▸ **What the exercise asks**
Write out exactly the lines of the entries below from the one holding "if is_upper c" to the one holding "(** [s.split()]: the", inclusive, and leave out all other lines.

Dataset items
--- START ---

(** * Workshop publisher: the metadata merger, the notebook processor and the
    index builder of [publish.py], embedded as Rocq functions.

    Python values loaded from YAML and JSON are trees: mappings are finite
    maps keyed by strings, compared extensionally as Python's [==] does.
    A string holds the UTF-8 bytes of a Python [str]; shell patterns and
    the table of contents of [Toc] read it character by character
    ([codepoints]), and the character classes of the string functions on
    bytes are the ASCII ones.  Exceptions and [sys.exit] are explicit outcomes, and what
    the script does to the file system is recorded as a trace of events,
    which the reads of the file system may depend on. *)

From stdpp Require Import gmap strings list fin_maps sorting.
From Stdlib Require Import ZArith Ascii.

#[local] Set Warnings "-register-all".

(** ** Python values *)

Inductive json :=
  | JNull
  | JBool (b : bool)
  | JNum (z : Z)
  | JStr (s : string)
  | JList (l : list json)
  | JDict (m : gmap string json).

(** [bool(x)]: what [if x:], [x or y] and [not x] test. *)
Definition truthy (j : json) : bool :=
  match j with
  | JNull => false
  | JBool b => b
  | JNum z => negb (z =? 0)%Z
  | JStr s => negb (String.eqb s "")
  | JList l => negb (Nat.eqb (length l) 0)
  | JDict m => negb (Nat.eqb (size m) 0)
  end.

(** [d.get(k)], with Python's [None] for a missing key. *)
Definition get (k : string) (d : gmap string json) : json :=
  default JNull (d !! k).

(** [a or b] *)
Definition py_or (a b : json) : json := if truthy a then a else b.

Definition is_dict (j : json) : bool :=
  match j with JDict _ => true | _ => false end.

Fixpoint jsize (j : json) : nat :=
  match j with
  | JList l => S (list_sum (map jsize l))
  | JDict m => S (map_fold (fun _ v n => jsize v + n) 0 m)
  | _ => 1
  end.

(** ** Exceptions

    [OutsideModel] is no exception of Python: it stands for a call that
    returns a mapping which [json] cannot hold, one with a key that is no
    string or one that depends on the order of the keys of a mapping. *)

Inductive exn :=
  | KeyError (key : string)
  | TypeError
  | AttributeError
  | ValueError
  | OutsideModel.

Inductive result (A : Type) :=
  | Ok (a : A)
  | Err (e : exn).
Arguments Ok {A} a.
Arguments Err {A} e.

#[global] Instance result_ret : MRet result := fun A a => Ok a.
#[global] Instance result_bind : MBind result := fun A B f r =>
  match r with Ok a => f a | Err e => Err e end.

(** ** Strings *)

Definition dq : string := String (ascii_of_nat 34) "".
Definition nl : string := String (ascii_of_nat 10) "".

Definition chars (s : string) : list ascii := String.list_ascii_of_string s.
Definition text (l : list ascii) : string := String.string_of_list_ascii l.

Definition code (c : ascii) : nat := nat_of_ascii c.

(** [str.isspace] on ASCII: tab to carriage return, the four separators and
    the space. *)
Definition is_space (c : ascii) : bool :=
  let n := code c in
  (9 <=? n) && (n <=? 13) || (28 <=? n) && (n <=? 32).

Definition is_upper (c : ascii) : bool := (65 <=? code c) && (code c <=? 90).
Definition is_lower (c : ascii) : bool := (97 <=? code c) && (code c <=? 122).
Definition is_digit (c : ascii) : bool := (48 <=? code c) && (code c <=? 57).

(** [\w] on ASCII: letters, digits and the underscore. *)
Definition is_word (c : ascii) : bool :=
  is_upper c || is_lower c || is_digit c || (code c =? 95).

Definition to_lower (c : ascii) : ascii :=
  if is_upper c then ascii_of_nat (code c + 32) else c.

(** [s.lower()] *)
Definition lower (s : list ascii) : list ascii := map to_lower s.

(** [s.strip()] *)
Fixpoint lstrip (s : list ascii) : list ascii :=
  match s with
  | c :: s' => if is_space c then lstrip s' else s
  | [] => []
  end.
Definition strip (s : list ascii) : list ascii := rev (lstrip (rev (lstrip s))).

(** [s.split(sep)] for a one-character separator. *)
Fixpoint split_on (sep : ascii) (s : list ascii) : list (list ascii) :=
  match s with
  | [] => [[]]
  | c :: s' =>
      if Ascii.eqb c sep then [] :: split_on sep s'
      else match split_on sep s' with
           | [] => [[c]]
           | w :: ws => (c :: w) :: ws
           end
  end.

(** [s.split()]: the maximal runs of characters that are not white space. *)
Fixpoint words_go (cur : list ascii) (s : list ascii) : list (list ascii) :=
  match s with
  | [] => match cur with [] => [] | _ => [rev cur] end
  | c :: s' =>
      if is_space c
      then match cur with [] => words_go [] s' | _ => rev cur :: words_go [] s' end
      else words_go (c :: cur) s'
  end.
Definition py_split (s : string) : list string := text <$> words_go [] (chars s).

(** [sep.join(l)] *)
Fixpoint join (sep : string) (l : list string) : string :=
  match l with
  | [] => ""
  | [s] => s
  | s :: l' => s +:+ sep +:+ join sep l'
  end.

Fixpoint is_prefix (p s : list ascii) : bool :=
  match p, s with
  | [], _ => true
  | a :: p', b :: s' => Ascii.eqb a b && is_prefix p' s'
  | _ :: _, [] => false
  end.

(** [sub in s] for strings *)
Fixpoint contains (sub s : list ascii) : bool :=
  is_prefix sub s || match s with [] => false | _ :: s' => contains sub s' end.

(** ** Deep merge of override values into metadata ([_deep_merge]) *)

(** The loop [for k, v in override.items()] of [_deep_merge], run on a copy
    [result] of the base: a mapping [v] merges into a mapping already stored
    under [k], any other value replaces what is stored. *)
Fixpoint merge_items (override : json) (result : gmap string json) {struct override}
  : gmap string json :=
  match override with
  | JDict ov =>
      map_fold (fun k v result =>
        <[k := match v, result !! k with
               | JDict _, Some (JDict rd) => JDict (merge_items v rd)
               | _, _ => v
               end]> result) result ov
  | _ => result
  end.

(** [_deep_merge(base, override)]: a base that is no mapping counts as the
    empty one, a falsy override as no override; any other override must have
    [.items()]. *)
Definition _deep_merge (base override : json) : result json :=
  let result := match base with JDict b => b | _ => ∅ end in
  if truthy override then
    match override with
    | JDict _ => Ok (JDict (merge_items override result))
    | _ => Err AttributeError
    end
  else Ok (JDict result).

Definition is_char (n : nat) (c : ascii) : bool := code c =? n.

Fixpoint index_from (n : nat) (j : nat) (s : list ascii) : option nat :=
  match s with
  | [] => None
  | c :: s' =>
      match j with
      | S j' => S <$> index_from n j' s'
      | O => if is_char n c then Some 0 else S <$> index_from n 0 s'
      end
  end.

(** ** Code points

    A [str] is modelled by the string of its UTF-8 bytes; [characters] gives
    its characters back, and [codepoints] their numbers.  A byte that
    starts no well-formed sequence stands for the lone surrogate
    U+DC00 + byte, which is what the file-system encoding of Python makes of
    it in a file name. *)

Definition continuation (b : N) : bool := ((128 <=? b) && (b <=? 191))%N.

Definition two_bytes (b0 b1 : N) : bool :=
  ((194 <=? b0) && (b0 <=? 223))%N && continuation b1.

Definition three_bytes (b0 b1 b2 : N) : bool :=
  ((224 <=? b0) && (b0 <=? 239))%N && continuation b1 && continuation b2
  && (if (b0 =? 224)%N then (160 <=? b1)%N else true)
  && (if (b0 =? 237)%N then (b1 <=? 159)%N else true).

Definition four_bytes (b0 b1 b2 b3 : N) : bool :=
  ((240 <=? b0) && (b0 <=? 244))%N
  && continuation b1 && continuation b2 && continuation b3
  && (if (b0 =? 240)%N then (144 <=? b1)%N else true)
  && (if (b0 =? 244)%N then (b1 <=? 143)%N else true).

--- END ---

▸ **Output for this exercise**
  if is_upper c then ascii_of_nat (code c + 32) else c.

(** [s.lower()] *)
Definition lower (s : list ascii) : list ascii := map to_lower s.

(** [s.strip()] *)
Fixpoint lstrip (s : list ascii) : list ascii :=
  match s with
  | c :: s' => if is_space c then lstrip s' else s
  | [] => []
  end.
Definition strip (s : list ascii) : list ascii := rev (lstrip (rev (lstrip s))).

(** [s.split(sep)] for a one-character separator. *)
Fixpoint split_on (sep : ascii) (s : list ascii) : list (list ascii) :=
  match s with
  | [] => [[]]
  | c :: s' =>
      if Ascii.eqb c sep then [] :: split_on sep s'
      else match split_on sep s' with
           | [] => [[c]]
           | w :: ws => (c :: w) :: ws
           end
  end.

(** [s.split()]: the maximal runs of characters that are not white space. *)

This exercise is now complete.